Высокий неподвижный человек, грузный, как инспектор у Короленки — имеется в виду персонаж автобиографической книги В. Г. Короленко «История моего современника».
Описать бой с аэропланами. Казаки роют могилу. Труп Трунова — эта, как и другие записи на страницах 24–27 в разной степени реализованы в новелле «Эскадронный Трунов»; см. также прим. к заметке «Побольше таких Труновых!»
Помните Мельникова, белый жеребец, прошение в армию. Он кланяется и передает вам свою любовь — тяжбе вокруг белого жеребца посвящена новелла «История одной лошади», Мельников здесь превращен в Хлебникова.
Илья-Гаон (1720–1797) — выдающийся талмудист, противник хасидизма; гаон в переносном смысле — знаток талмуда, эрудит.
Баал-Шам (баал шем) (евр.) — знахарь, исцелитель, лечивший пациентов травами, а также амулетами и заговорами. Самый известный баал шем — Израиль Бешт (1700–1760), основатель хасидизма, называвшийся Баал Шем Тов, «добрый баал шем», «чудотворец». Он упоминается в одесских рассказах «Любка Казак» и «Карл-Янкель» (см. т. 1).
Шевелев — герой новеллы «Вдова» (первоначальное заглавие — «Шевелев»).
33–34 — остатки черновиков новеллы «Прищепа».
Питпункт — питательный пункт.
Ингулову — Смерть Долгушова — новелла «Смерть Долгушова» впервые опубликована в «Известиях Одесского губисполкома…» (1923, № 1022, 1 мая), редактором газеты был журналист и партийный работник С. Б. Ингулов (1893–1939).
О пчелах — мотив, которым начинается новелла «Путь в Броды»: «Я скорблю о пчелах. Они истерзаны враждующими армиями. На Волыни нет больше пчел. Мы осквернили неописуемые ульи. Мы морили их серой и взрывали порохом. Чадливое тряпье издавало зловонье в священных республиках пчелы. Умирая, они летали медленно и жужжали чуть слышно.
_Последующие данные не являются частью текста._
Lemma has_newline_upper s : Py.has_newline (Py.upper s) = Py.has_newline s.
Proof.
  unfold Py.upper. induction s as [|c s IH]; cbn [Py.map_chars Py.has_newline]; [reflexivity|].
  now rewrite newline_upper_char, IH.
Qed.

Lemma first_line_upper s : Py.first_line (Py.upper s) = Py.upper (Py.first_line s).
Proof.
  unfold Py.upper. induction s as [|c s IH]; cbn [Py.map_chars Py.first_line]; [reflexivity|].
  rewrite newline_upper_char.
  destruct (c =? Py.newline)%char; cbn [Py.map_chars]; [reflexivity | now rewrite IH].
Qed.

Lemma country_code_text_upper s :
  country_code_text (Py.upper s) = Py.upper (country_code_text s).
Proof.
  unfold country_code_text, sub_paren.
  rewrite sub_paren_from_upper, strip_upper, has_newline_upper.
  destruct (Py.has_newline _); [|reflexivity].
  now rewrite first_line_upper, strip_upper.
Qed.

Lemma length_upper s : String.length (Py.upper s) = String.length s.
Proof. unfold Py.upper. induction s as [|c s IH]; simpl; [reflexivity | now rewrite IH]. Qed.

Lemma empty_upper s : (Py.upper s =? "") = (s =? "").
Proof. destruct s; reflexivity. Qed.

Lemma title_from_upper prev s : Py.title_from prev (Py.upper s) = Py.title_from prev s.
Proof.
  unfold Py.upper. revert prev.
  induction s as [|c s IH]; intros prev; cbn [Py.map_chars Py.title_from]; [reflexivity|].
  now rewrite alpha_upper_char, lower_upper_char, upper_upper_char, IH.
Qed.

(** [normalize_country] reads the letter case of its argument only where
    it returns a text of at most three characters unchanged. *)
Lemma normalize_country_fold s context :
  normalize_country (PStr s) context =
  let original := Py.strip (Py.upper s) in
  if original =? "" then None
  else
    let code_upper := country_code_text original in
    match resolve_upper code_upper with
    | Some r => Some r
    | None =>
        if Nat.ltb 3 (String.length code_upper) then Some (Py.title code_upper)
        else Some (country_code_text (Py.strip s))
    end.
Proof.
  cbv zeta. unfold normalize_country.
  rewrite strip_upper, empty_upper, country_code_text_upper, length_upper.
  unfold Py.title. now rewrite title_from_upper.
Qed.

Lemma canonical_table : forallb resolves_by_case_fold canonical_countries = true.
Proof. vm_compute. reflexivity. Qed.

(** C6: a canonical country name, in any letter case, resolves to the
    name, and the name resolves to itself. *)
Theorem normalize_country_canonical_idempotent name s context :
  In name canonical_countries ->
  Py.upper s = Py.upper name ->
  normalize_country (PStr s) context = Some name
  /\ normalize_country (PStr name) context = Some name.
Proof.
  intros Hin Hs.
  assert (Hfold : forall t, Py.upper t = Py.upper name ->
                            normalize_country (PStr t) context = Some name).
  { intros t Ht. rewrite normalize_country_fold, Ht. cbv zeta.
    pose proof canonical_table as H. rewrite forallb_forall in H.
    specialize (H name Hin). unfold resolves_by_case_fold in H. cbv zeta in H.
    apply andb_true_iff in H as [Hne H]. apply negb_true_iff in Hne. rewrite Hne.
    destruct (resolve_upper _) as [r|].
    - apply String.eqb_eq in H. now subst.
    - apply andb_true_iff in H as [Hlen Htitle]. rewrite Hlen.
      apply String.eqb_eq in Htitle. now rewrite Htitle. }
  split; [apply Hfold, Hs | apply Hfold; reflexivity].
Qed.

Lemma normalize_country_canonical_idempotent_witness :
  normalize_country (PStr "south kOREA") (PStr "Kia") = Some "South Korea"
  /\ normalize_country (PStr "South Korea") (PStr "Kia") = Some "South Korea".
Proof.
  apply (normalize_country_canonical_idempotent "South Korea" "south kOREA").
  - vm_compute. tauto.
  - reflexivity.
Defined.

(** ** Further scenarios *)

(** A manufacturer cell with the company suffix folds to the short name. *)
Theorem hyundai_canonical :
  normalize_manufacturer (clean_manufacturer (PStr "Hyundai Motor Company")) = Some "Hyundai".
Proof. vm_compute. reflexivity. Qed.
Лишенные хлеба, мы саблями добывали мед. На Волыни нет больше пчел».
Стиль, размер. — Кладбище в Козине — еврейские кладбища дважды описаны в дневнике, 18 июля («за Малиным») и 21 июля (непосредственно в Козине); однако включенная в книгу новелла представляет собой не эмпирическое, а поэтическое изображение, своеобразное стихотворение в прозе, о чем свидетельствует и предварительное замечание для себя о стиле и размере.
Элоиза и Абеляр — Абеляр Пьер (1079–1142), французский философ, богослов и поэт, его любовь к Элоизе, закончившаяся уходом женщины в монастырь (1119) и отразившаяся в их переписке (1132–1135), стала таким же культурным мифом, как любовь Петрарки и Лауры или Ромео и Джульетты.
Пьетро Аретино (1492–1556) — итальянский поэт и драматург эпохи Возрождения.
Наполеон Бонапарт (1769–1821), французский полководец, император в 1804–1814 и в марте-июне 1815 г.
Франс Анатоль (настоящие фамилия и имя — Анатоль Франсуа Тибо, 1844–1924) — французский романист и публицист, лауреат Нобелевской премии (1921).